Reprieve had investigated and provided a witness statement to show that the prisoner on board one of the conceded rendition flights through Diego Garcia was a Pakistani national called Mohammed Saad Iqbal Madni, and that he was en-route to Egypt where he endured months of torture before being taken to Afghanistan and then Guantanamo Bay. In the past month, we have received new – and currently confidential – new information in relation to detentions on Diego Garcia.

Since the new government came to power, Reprieve has been working hard to compel a comprehensive inquiry into UK involvement in torture. That inquiry was announced today, and Reprieve will continue to work to broaden the terms of the inquiry and bring to light important facts. You can read more here.

During 2009 and 2010 thanks to Humanade’s funding:
Humanade funded Reprieve’s “next friend investigator”, to work to reunite “ghost prisoners” being held in US sponsored prisons around the world with the rule of law. Yunus Rahmatullah – the Pakistani citizen held in Bagram Airforce Base whose release has recently been ordered – is one of a number of beneficiaries of Humanade’s funding.

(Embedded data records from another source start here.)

Lemma snapshot_loop_spec m s l last out :
  snapshot_loop m s l last out =
    out ++ omap (mem_live m s) (newest last (filter (λ v : Version, sequence v.1 ≤ s) l)).
Proof.
  revert last out. induction l as [|[k v] l IH]; intros last out; cbn [snapshot_loop]; [by rewrite app_nil_r|].
  rewrite filter_cons. cbn [fst]. destruct (Z.ltb_spec s (sequence k)) as [Hlt|Hle].
  - rewrite decide_False by lia. apply IH.
  - rewrite decide_True by lia. cbn [newest fst]. destruct (bool_decide (last = Some (user_key k))); [apply IH|].
    rewrite IH. cbn [omap list_omap]. unfold mem_live at 2. cbn [fst snd].
    destruct (visible_at _ _); [by rewrite <-app_assoc|done].
Qed.

Lemma mem_live_Some m s r k v :
  mem_ok m → mem_live m s r = Some (mkVisible k v) ↔
    user_key r.1 = k ∧ r.2 = v ∧ kind r.1 = Value ∧ ¬ hidden (mem_entries m) s k (sequence r.1).
Proof.
  intros Hm. unfold mem_live. pose proof (mem_range_deleted_ok m (user_key r.1) (sequence r.1) s Hm) as Hh.
  destruct (kind r.1) eqn:Ek; cbn; [naive_solver| |naive_solver].
  destruct (mem_range_deleted _ _ _ _); cbn; naive_solver.
Qed.

Lemma mem_live_key m s r kv : mem_live m s r = Some kv → kv_key kv = user_key r.1.
Proof. unfold mem_live. destruct (visible_at _ _); [by intros [= <-]|done]. Qed.

Lemma omap_mem_live_sorted m s rows :
  StronglySorted bytes_lt ((λ e, user_key e.1) <$> rows) →
  StronglySorted bytes_lt (kv_key <$> omap (mem_live m s) rows).
Proof.
  induction rows as [|r rows IH]; intros Hs; [constructor|]. cbn in *.
  apply StronglySorted_inv in Hs as [Hs Hr]. specialize (IH Hs).
  destruct (mem_live m s r) as [kv|] eqn:E; [|done]. cbn. constructor; [done|].
  apply mem_live_key in E as ->. apply Forall_forall. intros x Hx.
  apply list_elem_of_fmap in Hx as (kv' & -> & (r' & Hr' & E')%list_elem_of_omap).
  apply mem_live_key in E' as ->. rewrite Forall_forall in Hr. apply Hr.
  by apply (list_elem_of_fmap_2 (λ e : entry, user_key e.1)).
Qed.

(** Among the visible versions of a yielded list, the first of a key is the
    newest of the table. *)
Lemma yields_row m start end_ s l r :
  mem_ok m → yields m start end_ s l →
  let lv := filter (λ v : Version, sequence v.1 ≤ s) l in
  r ∈ newest None lv ↔
    user_key_in_range (user_key r.1) start end_ = true ∧ newest_of (mem_entries m) (user_key r.1) s r.
Proof.
  intros Hm [Hs Hsound Hnew] lv.
  destruct (newest_rows_sorted lv) as (Hus & Hrow & Hcov).
  { apply ikey_lt_le_sorted. by apply sorted_lt_filter. }
  assert (∀ e, e ∈ lv ↔ sequence e.1 ≤ s ∧ e ∈ l) as Hlv
    by (intros e; unfold lv; by rewrite list_elem_of_filter).
  assert (∀ x, x ∈ newest None lv → ∀ e, user_key_in_range (user_key x.1) start end_ = true →
            newest_of (mem_entries m) (user_key x.1) s e → x = e) as Heq.
  { intros x Hx e Hir He. destruct (Hrow x Hx) as [[Hxs Hxl]%Hlv Hmin].
    assert (e ∈ lv) as Hel by (apply Hlv; split; [apply He|by apply (Hnew (user_key x.1))]).
    destruct He as (Hein & Hek & Hes & Hem). specialize (Hmin e Hel Hek).
    apply (uniq_same (mem_entries m)); [apply Hm|by apply Hsound|done|done|].
    apply Z.le_antisymm; [by apply Hem; [apply Hsound| |]|].
    destruct (decide (sequence e.1 ≤ sequence x.1)); [done|]. exfalso. apply Hmin. apply ikey_lt_iff.
    right. split; [done|]. left. lia. }
  split.
  - intros Hr. destruct (Hrow r Hr) as [[Hrs Hrl]%Hlv _]. destruct (Hsound r Hrl) as [Hrin Hir]. split; [done|].
    destruct (scan_newest (mem_entries m) (user_key r.1) s) as [e|] eqn:He.
    + apply scan_newest_Some in He; [|apply Hm]. rewrite (Heq r Hr e Hir He). by rewrite (Heq r Hr e Hir He) in He.
    + pose proof (scan_newest_ok (mem_entries m) (user_key r.1) s (mo_uniq m Hm)) as Hok. rewrite He in Hok.
      specialize (Hok r Hrin eq_refl). lia.
  - intros [Hir He]. assert (r ∈ lv) as Hel by (apply Hlv; split; [apply He|by apply (Hnew (user_key r.1))]).
    destruct (Hcov r Hel) as (x & Hx & Hxk). rewrite <-Hxk in Hir, He. by rewrite <-(Heq x Hx r Hir He).
Qed.
(* ===== verification/WalLog.v ===== *)
(** The log as a concurrent system: what the file holds while writers stage,
    reserve, write out of order and fail.

    The specification is a byte stream, the frames in reservation order.
    [writer_ok] relates a writer to it: the spans still owed to the file (the
    staged buffer, the completed intervals above the watermark, and the tickets
    held outside the writer) tile the gap between the drained watermark
    [position] and the frontier [reserved_to], everything below the watermark is
    in the file, and no byte below an earlier sync point [D] was written since
    that sync, so that a crash keeps them all. *)

From S2P Require Import Prelude ErrorKernel KeyKernel BatchKernel WalFormat WalFragment WalSource WalReader WalRecovery OrdMap WalWriter.

Local Open Scope Z_scope.

(** * Files and streams *)

(** [f] and [s] hold the same bytes at the offsets of [a, b). *)
Definition agree (a b : Z) (f s : list byte) : Prop :=
  ∀ i, a ≤ Z.of_nat i < b → f !! i = s !! i.

(** The stream [s] has [buf] at offset [at_]. *)
Definition placed (at_ : Z) (buf s : list byte) : Prop :=
  0 ≤ at_ ≤ zlen s ∧ buf `prefix_of` drop (Z.to_nat at_) s.

Lemma pwrite_lookup f at_ buf i :
  pwrite f at_ buf !! i =
    if decide (i < Z.to_nat at_)%nat then
      if decide (i < length f)%nat then f !! i else Some x00
    else if decide (i < Z.to_nat at_ + length buf)%nat then buf !! (i - Z.to_nat at_)%nat
    else f !! i.
Proof.
  unfold pwrite. set (n := Z.to_nat at_).
  assert (length (take n f ++ replicate (n - length f) x00) = n) as Hn by len.
  rewrite (assoc_L (++)). repeat case_decide.
  - rewrite !lookup_app_l by len. by rewrite lookup_take_lt.
  - rewrite lookup_app_l by lia. rewrite lookup_app_r, lookup_replicate_2 by len. done.
  - rewrite lookup_app_r by lia. rewrite Hn, lookup_app_l by lia. done.
  - rewrite lookup_app_r by lia. rewrite Hn, lookup_app_r by lia.
    rewrite lookup_drop. f_equal. lia.
Qed.

Lemma placed_lookup at_ buf s k :
  placed at_ buf s → (k < length buf)%nat → s !! (Z.to_nat at_ + k)%nat = buf !! k.
Proof.
  intros [_ [q Hq]] Hk. rewrite <-lookup_drop, Hq, lookup_app_l; done.
Qed.

Lemma placed_bound at_ buf s : placed at_ buf s → at_ + zlen buf ≤ zlen s.
Proof.
  unfold zlen. intros [H0 [q Hq]]. apply (f_equal length) in Hq. unfold zlen in *. len.
Qed.

Lemma pwrite_length at_ buf f s :
  placed at_ buf s → zlen f ≤ zlen s → zlen (pwrite f at_ buf) ≤ zlen s.
Proof.
  intros Hp Hf. pose proof (placed_bound _ _ _ Hp). destruct Hp as [? _].
  unfold pwrite, zlen in *. len.
Qed.

Lemma placed_take at_ buf s n : placed at_ buf s → placed at_ (take n buf) s.
Proof. intros [H0 H]. split; [done|]. trans buf; [apply prefix_take|done]. Qed.

Lemma placed_app at_ buf s x : placed at_ buf s → placed at_ buf (s ++ x).
Proof.
  unfold placed, zlen. intros [H0 [q Hq]]. split; [len|].
  rewrite drop_app_le by lia. rewrite Hq. exists (q ++ x). by rewrite (assoc_L (++)).
Qed.

Lemma placed_end s x : placed (zlen s) x (s ++ x).
Proof. split; [unfold zlen; len|]. unfold zlen. rewrite Nat2Z.id, drop_app_length. done. Qed.

Lemma agree_app a b f s x : b ≤ zlen s → agree a b f s → agree a b f (s ++ x).
Proof.
  unfold zlen. intros Hb Ha i Hi. rewrite (Ha i Hi). rewrite lookup_app_l; [done|lia].
Qed.

(** A write of stream bytes never undoes agreement with the stream. *)
Lemma pwrite_agree at_ buf f s a b :
  placed at_ buf s → b ≤ zlen s → agree a b f s → agree a b (pwrite f at_ buf) s.
Proof.
  unfold zlen. intros Hp Hb Ha i Hi. rewrite pwrite_lookup.
  assert (is_Some (s !! i)) as [c Hc] by (apply lookup_lt_is_Some; lia).
  repeat case_decide; [by apply Ha| |symmetry|by apply Ha].
  - rewrite <-(Ha i Hi) in Hc. apply lookup_lt_Some in Hc. lia.
  - rewrite <-(placed_lookup at_ buf s) by (done || lia). f_equal. lia.
Qed.

Lemma pwrite_agree_new at_ buf f s :
  placed at_ buf s → agree at_ (at_ + zlen buf) (pwrite f at_ buf) s.
Proof.
  unfold zlen. intros Hp i Hi. rewrite pwrite_lookup. pose proof (proj1 Hp).
  rewrite decide_False, decide_True by lia.
  rewrite <-(placed_lookup at_ buf s) by (done || lia). f_equal. lia.
Qed.

Lemma agree_join a b c f s : agree a b f s → agree b c f s → agree a c f s.
Proof. intros H1 H2 i Hi. destruct (decide (Z.of_nat i < b)); [apply H1|apply H2]; lia. Qed.

Lemma agree_prefix b f s : b ≤ zlen s → agree 0 b f s → take (Z.to_nat b) f = take (Z.to_nat b) s.
Proof.
  unfold zlen. intros Hb Ha. apply list_eq. intros i. destruct (decide (i < Z.to_nat b)%nat).
  - rewrite !lookup_take_lt by done. apply Ha. lia.
  - rewrite !lookup_take_ge by lia. done.
Qed.

Lemma agree_length b f s : b ≤ zlen s → agree 0 b f s → b ≤ zlen f.
Proof.
  unfold zlen. intros Hb Ha. apply Z.nlt_ge. intros Hlt.
  assert (is_Some (s !! length f)) as [c Hc] by (apply lookup_lt_is_Some; lia).
  rewrite <-Ha in Hc by lia. apply lookup_lt_Some in Hc. lia.
Qed.

(** * Spans *)

(** Consecutive non-empty spans from [p] to [r]. *)
Inductive tiles : Z → list (Z * Z) → Z → Prop :=
| tiles_nil p : tiles p [] p
| tiles_cons p q spans r : p < q → tiles q spans r → tiles p ((p, q) :: spans) r.

Lemma tiles_le p spans r : tiles p spans r → p ≤ r.
Proof. induction 1; lia. Qed.

Lemma tiles_bounds p spans r a b : tiles p spans r → (a, b) ∈ spans → p ≤ a < b ∧ b ≤ r.
Proof.
  induction 1 as [|p q spans r Hpq Ht IH]; [by intros ?%not_elem_of_nil|].
  intros [[= -> ->]|Hin]%elem_of_cons; [apply tiles_le in Ht; lia|]. apply IH in Hin. lia.
Qed.

Lemma tiles_head p spans r e :
  tiles p spans r → (p, e) ∈ spans → ∃ spans', spans = (p, e) :: spans' ∧ tiles e spans' r.
Proof.
  inversion 1 as [|? q spans' ? Hpq Ht]; subst; [by intros ?%not_elem_of_nil|].
  intros [[= ->]|Hin]%elem_of_cons; [by exists spans'|].
  eapply tiles_bounds in Hin; [|done]. lia.
Qed.

Lemma tiles_snoc p spans r r' : tiles p spans r → r < r' → tiles p (spans ++ [(r, r')]) r'.
Proof.
  induction 1 as [p|p q spans r Hpq Ht IH]; intros Hr; cbn; [by repeat constructor|].
  constructor; [done|by apply IH].
Qed.

Lemma tiles_last p spans r a :
  tiles p spans r → (a, r) ∈ spans → ∃ spans', spans = spans' ++ [(a, r)] ∧ tiles p spans' a.
Proof.
  induction 1 as [|p q spans r Hpq Ht IH]; [by intros ?%not_elem_of_nil|].
  intros [[= -> ->]|Hin]%elem_of_cons.
  - inversion Ht; subst; [|apply tiles_le in Ht; match goal with H : tiles _ _ _ |- _ => apply tiles_le in H end; lia].
    exists []. split; [done|constructor].
  - destruct (IH Hin) as (sp & -> & Hsp). exists ((p, q) :: sp). split; [done|by constructor].
Qed.

Lemma tiles_starts p spans r : tiles p spans r → NoDup spans.*1.
Proof.
  induction 1 as [|p q spans r Hpq Ht IH]; [constructor|]. cbn. constructor; [|done].
  intros ([a b] & [= ->] & Hin)%list_elem_of_fmap. eapply tiles_bounds in Hin; [|done]. lia.
Qed.

(** * The writer's invariant *)

(** The same sink with other outcomes to come. *)
Definition rescript (sc : list Outcome) (s : Sink) : Sink := mkSink (sk_file s) (sk_dirty s) sc.

(** The staged bytes own one span. *)
Definition staged_span (w : WalWriter) : list (Z * Z) :=
  match staged w with
  | Some st => if decide (sb_buf st = []) then [] else [(sb_start st, sb_start st + zlen (sb_buf st))]
  | None => []
  end.

Section durable.
(** An offset below which everything was synced. *)
Context (D : Z).

Record writer_core (s : list byte) (others : list (Z * Z)) (w : WalWriter) : Prop := {
  core_width : zlen s ≤ U64_MAX;
  core_frontier : reserved_to w = zlen s;
  core_position : 0 ≤ position w;
  core_length : zlen (file w) ≤ zlen s;
  core_tiles : ∃ spans, tiles (position w) spans (reserved_to w) ∧
    spans ≡ₚ staged_span w ++ completed_pwrite_intervals w ++ others;
  core_sorted : om_sorted (completed_pwrite_intervals w);
  core_drained : agree 0 (position w) (file w) s;
  core_completed t e : (t, e) ∈ completed_pwrite_intervals w → agree t e (file w) s;
  core_staged st : staged w = Some st → sb_buf st ≠ [] →
    placed (sb_start st) (sb_buf st) s ∧ sb_start st + zlen (sb_buf st) = reserved_to w ∧ D ≤ sb_start st;
  core_synced : D ≤ zlen s ∧ agree 0 D (file w) s;
  core_dirty : Forall (λ d, D ≤ d.1) (sk_dirty (w_sink w))
}.

(** [others] are the spans of the tickets held outside the writer: in flight,
    written but not yet committed, or failed. *)
Record writer_ok (s : list byte) (others : list (Z * Z)) (w : WalWriter) : Prop := {
  ok_core : writer_core s others w;
  ok_absorbed : om_get (position w) (completed_pwrite_intervals w) = None
}.

Lemma writer_ok_perm s others others' w :
  others ≡ₚ others' → writer_ok s others w → writer_ok s others' w.
Proof.
  intros Hp [[C1 C2 C3 C9 (sp & Ht & Hsp) C5 C6 C7 C8 C10 C11] Ha]. split; [|done].
  split; try done. exists sp. by rewrite <-Hp.
Qed.

(** The invariant does not look at the framing state. *)
Lemma writer_ok_framing s others w o f sc :
  writer_ok s others w →
  writer_ok s others (set_sink (rescript sc (w_sink w)) (set_frame f (set_block_offset o w))).
Proof. intros [[C1 C2 C3 C9 C4 C5 C6 C7 C8 C10 C11] Ha]. by split. Qed.

(** * Map lemmas *)

Lemma om_remove_perm {V} k (v : V) (m : list (Z * V)) :
  om_get k m = Some v → m ≡ₚ (k, v) :: om_remove k m.
Proof.
  induction m as [|[k0 v0] m IH]; cbn [om_get om_remove]; [done|].
  destruct (kcmp k k0) eqn:E; [|done|].
  - apply kcmp_eq in E as ->. by intros [= ->].
  - intros Hg. rewrite (IH Hg) at 1. apply Permutation_swap.
Qed.

Lemma om_remove_sorted {V} k (m : list (Z * V)) : om_sorted m → om_sorted (om_remove k m).
Proof.
  induction m as [|[k0 v0] m IH]; intros Hs; [done|]. cbn [om_remove].
  destruct (kcmp k k0) eqn:E; [|done|]; apply om_sorted_cons in Hs as [Hs Hk]; [done|].
  apply om_sorted_cons. split; [by apply IH|]. intros k' v' Hin.
  apply om_remove_elem in Hin as [_ Hin]; [|done]. by eapply Hk.
Qed.

(** * Committing *)

Lemma core_bounds s others w t e :
  writer_core s others w → (t, e) ∈ completed_pwrite_intervals w ++ others →
  position w ≤ t < e ∧ e ≤ zlen s.
Proof.
  intros Hw Hin. destruct (core_tiles _ _ _ Hw) as (spans & Ht & Hp).
  rewrite <-(core_frontier _ _ _ Hw). eapply tiles_bounds; [done|]. rewrite Hp. set_solver.
Qed.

In the first quarter of the grant, Reprieve reported that the “next friend investigator” had obtained a significant amount of worrying information about the plight of two men the British government admitted to having captured in Iraq and transferred to US custody for rendition to Afghanistan. Reprieve reported that as a result of these investigations, Reprieve were launching litigation to force the British government to urgently disclose the identities of the two men. In the face of British government refusals to identify the men, over the course of the second quarter, the Humanade grant enabled the “next friend investigator” to conduct an international investigation which resulted in them meeting with Yunus Rahtmatullah’s family, and obtaining authorisation to represent him. As a result of the Humanade-funded investigation, Reprieve were able to independently confirm that Yunus Rahmatullah was one of the two men captured by the British in Iraq and handed to the US for rendition to Bagram. At the end of the second quarter of the Humanade grant, on the basis of evidence gathered during the investigation, Reprieve filed suit for Yunus Rahmatullah in the UK.

Yunus Rahmatullah is one of ten Bagram prisoners (amongst many more worldwide) whose families were tracked down by Reprieve’s Humanade-funded “next friend investigator” during the course of the generous grant. Reprieve continue to work for the release of these prisoners. Reprieve believe that these fantastic results have now been able to obtain, with Humanade’s assistance, in Yunus Rahmatullah’s case will be of direct benefit to many others held “beyond the rule of law” in Bagram Airforce base and beyond.